Word for word, transcribe all the entries shown below.

Data:
------------------------

Lemma float_of_int_100 : float_of_int 100 = S754_finite false 7036874417766400 (-46).
Proof. vm_compute. reflexivity. Qed.

Lemma float_mul_100_in_range (q : spec_float) :
  q = float_one ∨ float_below 1 q → float_in_range 100 (float_mul_int q 100).
Proof.
  intros [->|Hq].
  - vm_compute. split; [discriminate|]. discriminate.
  - unfold float_mul_int. rewrite float_of_int_100.
    destruct q as [[]|[]| |[] m e]; try done. simpl in Hq. destruct Hq as [He Hm].
    unfold SFmul. simpl xorb.
    assert (Hpow : 0 < 2 ^ (- e)) by (apply Z.pow_pos_nonneg; lia).
    apply binary_round_aux_in_bound; [lia|lia|split; [lia|]|].
    + apply Z.lt_le_incl. reflexivity.
    + replace (- (e + -46)) with (46 + - e) by lia.
      rewrite Z.pow_add_r, Pos2Z.inj_mul by lia.
      change (2 ^ 46) with 70368744177664. lia.
Qed.

Lemma tenths_in_range (m : positive) (e : Z) :
  float_in_range 100 (S754_finite false m e) → 0 ≤ tenths m e ≤ 1000.
Proof.
  simpl. intros [He Hm]. unfold tenths. destruct e as [|k|k]; [|lia|].
  - change (- 0) with 0 in Hm. rewrite Z.pow_0_r in *. lia.
  - change (- Z.neg k) with (Z.pos k) in Hm.
    assert (Hpow : 0 < 2 ^ Z.pos k) by (apply Z.pow_pos_nonneg; lia).
    set (den := 2 ^ Z.pos k) in *.
    pose proof (Z.div_mod (Z.pos m * 10) den ltac:(lia)) as Hdm.
    pose proof (Z.mod_pos_bound (Z.pos m * 10) den Hpow) as Hr.
    assert (Hq0 : 0 ≤ Z.pos m * 10 / den) by (apply Z.div_pos; lia).
    assert (Hq : Z.pos m * 10 / den ≤ 1000).
    { apply Z.div_le_upper_bound; lia. }
    set (q := Z.pos m * 10 / den) in *. set (r := (Z.pos m * 10) `mod` den) in *.
    destruct (Z.compare_spec (2 * r) den) as [Hc|Hc|Hc].
    + destruct (Z.even q); nia.
    + lia.
    + nia.
Qed.
(** * The e-mail relay service: a shallow embedding of its three variants

    The repository holds three variants of one small Express application that
    relays a JSON request to a transactional e-mail provider:

    - [IndexJs]  : src/index.js            (Brevo SDK, hand-written CORS middleware)
    - [Part000]  : src/unnamed/part_000    (Brevo SDK, the cors package, logging)
    - [Part001]  : src/unnamed/part_001    (SendGrid SDK, hand-written CORS middleware)

    JavaScript data is embedded as the untyped [JS.value]; the module-level
    constants of each program are a record computed once from the process
    environment; a middleware is a function from the request and the response
    under construction to a [step]; the asynchronous provider call is an
    oracle whose invocations are recorded in the outcome of a request.
    Console output (console.log / console.error) is not part of the model,
    except where writing it can throw: the template literal of the log line
    the handlers write after a successful send. *)

From Stdlib Require Import String Ascii List ZArith Bool Arith Lia DecimalString.
Import ListNotations.
Local Open Scope string_scope.
Set Warnings "-register-all".
Lemma Counter_items (xs : list string) (y : string) (n : Z) :
  In (y, n) (Counter xs) -> n = occurrences y xs /\ 1 <= n.
Proof.
  intros Hin. apply In_dict_get in Hin; [|apply Counter_NoDup].
  rewrite Counter_get in Hin.
  destruct (0 <? occurrences y xs) eqn:E; [|discriminate].
  injection Hin as <-. apply Z.ltb_lt in E. lia.
Qed.

End CounterFacts.

(** ** build_index *)

Section BuildIndex.

Lemma index_inv_nil (docs : list Document) : index_inv docs [].
Proof. split; [constructor|]. intros term inner []. Qed.

Lemma index_put_inv (docs : list Document) (index : InvertedIndex)
  (doc : Document) (word : string) (count : Z) :
  index_inv docs index ->
  In doc docs ->
  count = occurrences word (doc_tokens doc) ->
  1 <= count ->
  index_inv docs (index_put word (id doc) count index).
Proof.
  intros [Hnd Hall] Hdoc Hcount Hpos. unfold index_put. split.
  - now apply NoDup_keys_set.
  - intros term inner Hin.
    apply In_dict_set in Hin; [|assumption].
    destruct Hin as [[-> ->]|[Hne Hin]]; [|now apply Hall].
    assert (Hold : NoDup (keys (dict_get_or [] word index))
                   /\ forall doc_id f,
                       In (doc_id, f) (dict_get_or [] word index) ->
                       entry_counts docs word doc_id f).
    { unfold dict_get_or.
      match goal with
      | |- context [match ?g with _ => _ end] => destruct g as [old|] eqn:E
      end.
      - apply dict_get_In in E. destruct (Hall _ _ E) as (_ & H1 & H2).
        split; assumption.
      - split; [constructor|]. intros doc_id f []. }
    destruct Hold as [Hold1 Hold2].
    split; [apply dict_set_not_nil|].
    split; [now apply NoDup_keys_set|].
    intros doc_id f Hin.
    apply In_dict_set in Hin; [|assumption].
    destruct Hin as [[-> ->]|[_ Hin]]; [|now apply Hold2].
    exists doc. repeat split; assumption.
Qed.

Lemma index_document_inv (docs : list Document) (index : InvertedIndex)
  (doc : Document) :
  index_inv docs index -> In doc docs ->
  index_inv docs (index_document index doc).
Proof.
  intros Hinv Hdoc. unfold index_document.
  apply fold_left_invariant with (I := index_inv docs); [|assumption].
  intros idx [word count] Hitem Hidx. unfold index_count.
  apply Counter_items in Hitem. destruct Hitem as [Hc Hpos].
  destruct (0 <? count) eqn:E; [|assumption].
  now apply index_put_inv.
Qed.

Lemma build_index_inv (documents : list Document) :
  index_inv documents (build_index documents).
Proof.
  unfold build_index.
  apply fold_left_invariant with (I := index_inv documents).
  - intros idx doc Hdoc Hidx. now apply index_document_inv.
  - apply index_inv_nil.
Qed.

Lemma build_index_frequencies_positive (documents : list Document) :
  frequencies_positive (build_index documents).
Proof.
  intros term inner doc_id f Hin Hf.
  destruct (build_index_inv documents) as [_ Hall].
  destruct (Hall _ _ Hin) as (_ & _ & Hentries).
  destruct (Hentries _ _ Hf) as (doc & _ & _ & _ & Hpos). exact Hpos.
Qed.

------------------------

Completed exercise:
Lemma float_of_int_100 : float_of_int 100 = S754_finite false 7036874417766400 (-46).
Proof. vm_compute. reflexivity. Qed.

Lemma float_mul_100_in_range (q : spec_float) :
  q = float_one ∨ float_below 1 q → float_in_range 100 (float_mul_int q 100).
Proof.
  intros [->|Hq].
  - vm_compute. split; [discriminate|]. discriminate.
  - unfold float_mul_int. rewrite float_of_int_100.
    destruct q as [[]|[]| |[] m e]; try done. simpl in Hq. destruct Hq as [He Hm].
    unfold SFmul. simpl xorb.
    assert (Hpow : 0 < 2 ^ (- e)) by (apply Z.pow_pos_nonneg; lia).
    apply binary_round_aux_in_bound; [lia|lia|split; [lia|]|].
    + apply Z.lt_le_incl. reflexivity.
    + replace (- (e + -46)) with (46 + - e) by lia.
      rewrite Z.pow_add_r, Pos2Z.inj_mul by lia.
      change (2 ^ 46) with 70368744177664. lia.
Qed.

Lemma tenths_in_range (m : positive) (e : Z) :
  float_in_range 100 (S754_finite false m e) → 0 ≤ tenths m e ≤ 1000.
Proof.
  simpl. intros [He Hm]. unfold tenths. destruct e as [|k|k]; [|lia|].
  - change (- 0) with 0 in Hm. rewrite Z.pow_0_r in *. lia.
  - change (- Z.neg k) with (Z.pos k) in Hm.
    assert (Hpow : 0 < 2 ^ Z.pos k) by (apply Z.pow_pos_nonneg; lia).
    set (den := 2 ^ Z.pos k) in *.
    pose proof (Z.div_mod (Z.pos m * 10) den ltac:(lia)) as Hdm.
    pose proof (Z.mod_pos_bound (Z.pos m * 10) den Hpow) as Hr.
    assert (Hq0 : 0 ≤ Z.pos m * 10 / den) by (apply Z.div_pos; lia).
    assert (Hq : Z.pos m * 10 / den ≤ 1000).
    { apply Z.div_le_upper_bound; lia. }
    set (q := Z.pos m * 10 / den) in *. set (r := (Z.pos m * 10) `mod` den) in *.
    destruct (Z.compare_spec (2 * r) den) as [Hc|Hc|Hc].
    + destruct (Z.even q); nia.
    + lia.
    + nia.
Qed.
(** * The e-mail relay service: a shallow embedding of its three variants

    The repository holds three variants of one small Express application that
    relays a JSON request to a transactional e-mail provider:

    - [IndexJs]  : src/index.js            (Brevo SDK, hand-written CORS middleware)
    - [Part000]  : src/unnamed/part_000    (Brevo SDK, the cors package, logging)
    - [Part001]  : src/unnamed/part_001    (SendGrid SDK, hand-written CORS middleware)

    JavaScript data is embedded as the untyped [JS.value]; the module-level
    constants of each program are a record computed once from the process
    environment; a middleware is a function from the request and the response
    under construction to a [step]; the asynchronous provider call is an
    oracle whose invocations are recorded in the outcome of a request.
    Console output (console.log / console.error) is not part of the model,
    except where writing it can throw: the template literal of the log line
    the handlers write after a successful send. *)

From Stdlib Require Import String Ascii List ZArith Bool Arith Lia DecimalString.
Import ListNotations.
Local Open Scope string_scope.
Set Warnings "-register-all".
Lemma Counter_items (xs : list string) (y : string) (n : Z) :
  In (y, n) (Counter xs) -> n = occurrences y xs /\ 1 <= n.
Proof.
  intros Hin. apply In_dict_get in Hin; [|apply Counter_NoDup].
  rewrite Counter_get in Hin.
  destruct (0 <? occurrences y xs) eqn:E; [|discriminate].
  injection Hin as <-. apply Z.ltb_lt in E. lia.
Qed.

End CounterFacts.

(** ** build_index *)

Section BuildIndex.

Lemma index_inv_nil (docs : list Document) : index_inv docs [].
Proof. split; [constructor|]. intros term inner []. Qed.

Lemma index_put_inv (docs : list Document) (index : InvertedIndex)
  (doc : Document) (word : string) (count : Z) :
  index_inv docs index ->
  In doc docs ->
  count = occurrences word (doc_tokens doc) ->
  1 <= count ->
  index_inv docs (index_put word (id doc) count index).
Proof.
  intros [Hnd Hall] Hdoc Hcount Hpos. unfold index_put. split.
  - now apply NoDup_keys_set.
  - intros term inner Hin.
    apply In_dict_set in Hin; [|assumption].
    destruct Hin as [[-> ->]|[Hne Hin]]; [|now apply Hall].
    assert (Hold : NoDup (keys (dict_get_or [] word index))
                   /\ forall doc_id f,
                       In (doc_id, f) (dict_get_or [] word index) ->
                       entry_counts docs word doc_id f).
    { unfold dict_get_or.
      match goal with
      | |- context [match ?g with _ => _ end] => destruct g as [old|] eqn:E
      end.
      - apply dict_get_In in E. destruct (Hall _ _ E) as (_ & H1 & H2).
        split; assumption.
      - split; [constructor|]. intros doc_id f []. }
    destruct Hold as [Hold1 Hold2].
    split; [apply dict_set_not_nil|].
    split; [now apply NoDup_keys_set|].
    intros doc_id f Hin.
    apply In_dict_set in Hin; [|assumption].
    destruct Hin as [[-> ->]|[_ Hin]]; [|now apply Hold2].
    exists doc. repeat split; assumption.
Qed.

Lemma index_document_inv (docs : list Document) (index : InvertedIndex)
  (doc : Document) :
  index_inv docs index -> In doc docs ->
  index_inv docs (index_document index doc).
Proof.
  intros Hinv Hdoc. unfold index_document.
  apply fold_left_invariant with (I := index_inv docs); [|assumption].
  intros idx [word count] Hitem Hidx. unfold index_count.
  apply Counter_items in Hitem. destruct Hitem as [Hc Hpos].
  destruct (0 <? count) eqn:E; [|assumption].
  now apply index_put_inv.
Qed.

Lemma build_index_inv (documents : list Document) :
  index_inv documents (build_index documents).
Proof.
  unfold build_index.
  apply fold_left_invariant with (I := index_inv documents).
  - intros idx doc Hdoc Hidx. now apply index_document_inv.
  - apply index_inv_nil.
Qed.

Lemma build_index_frequencies_positive (documents : list Document) :
  frequencies_positive (build_index documents).
Proof.
  intros term inner doc_id f Hin Hf.
  destruct (build_index_inv documents) as [_ Hall].
  destruct (Hall _ _ Hin) as (_ & _ & Hentries).
  destruct (Hentries _ _ Hf) as (doc & _ & _ & _ & Hpos). exact Hpos.
Qed.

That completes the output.